#### Task description:
Range to reproduce from the entries below: the line with "let hs : gmap", the line with "let hs := conditional_headers", and every line in between. Give them exactly and give nothing else.

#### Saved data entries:

(** The request headers of [fetch_content]: the validators are sent when
    they are set. *)
Definition conditional_headers (etag last_modified : value) : gmap string value :=
  let hs : gmap string value := <["User-Agent" := VStr (USER_AGENT cfg)]> ∅ in
  let hs := if truthy etag then <["If-None-Match" := etag]> hs else hs in
  if truthy last_modified then <["If-Modified-Since" := last_modified]> hs else hs.

Definition fetch_content (url : string) (etag last_modified : value)
  : M (option string * value * value * bool) :=
  let hs := conditional_headers etag last_modified in
  do resp <- requests_get url hs 30 ;;
  if (status_code resp =? 304)%Z then ret (None, etag, last_modified, true)
  else
    do _ <- raise_for_status resp ;;
    let etag_new := match headers resp "ETag" with Some s => VStr s | None => etag end in
    let lm_new :=
      match headers resp "Last-Modified" with Some s => VStr s | None => last_modified end in
    let html := text resp in
    do soup <- lift (BeautifulSoup html) ;;
    do text <- (if nonempty (CSS_SELECTOR cfg) then
               do node <- lift (select_one soup (CSS_SELECTOR cfg)) ;;
               match node with
               | Some node => ret (get_text node)
               | None => ret (get_text soup)
               end
             else ret (get_text soup)) ;;
    do text <- (if nonempty (IGNORE_REGEX cfg) then
               try_except (re_sub (IGNORE_REGEX cfg) "" text)
                 (fun e => match e with re_error => ret text | _ => raise e end)
             else ret text) ;;
    let text := pattern_sub space_before_newline nl text in
    ret (Some (strip text), etag_new, lm_new, false).

Definition sha256 (s : string) : string := sha256_hexdigest s.

Definition placeholder : string := "(Inhalt geändert)".

(** [pretty_diff] of [main], for the stored excerpt and the new text *)
Definition pretty_diff (old_excerpt content : string) : string :=
  let old := splitlines old_excerpt in
  let new := splitlines content in
  let diff_lines := unified_diff old new "" 5 in
  match diff_lines with
  | [] => placeholder
  | _ :: _ => join nl (take 60 diff_lines)
  end.

(** The excerpt stored with a fingerprint: the first 400 lines. *)
Definition excerpt (content : string) : string :=
  join nl (take 400 (splitlines content)).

#### Expected answer:
  let hs : gmap string value := <["User-Agent" := VStr (USER_AGENT cfg)]> ∅ in
  let hs := if truthy etag then <["If-None-Match" := etag]> hs else hs in
  if truthy last_modified then <["If-Modified-Since" := last_modified]> hs else hs.

Definition fetch_content (url : string) (etag last_modified : value)
  : M (option string * value * value * bool) :=
  let hs := conditional_headers etag last_modified in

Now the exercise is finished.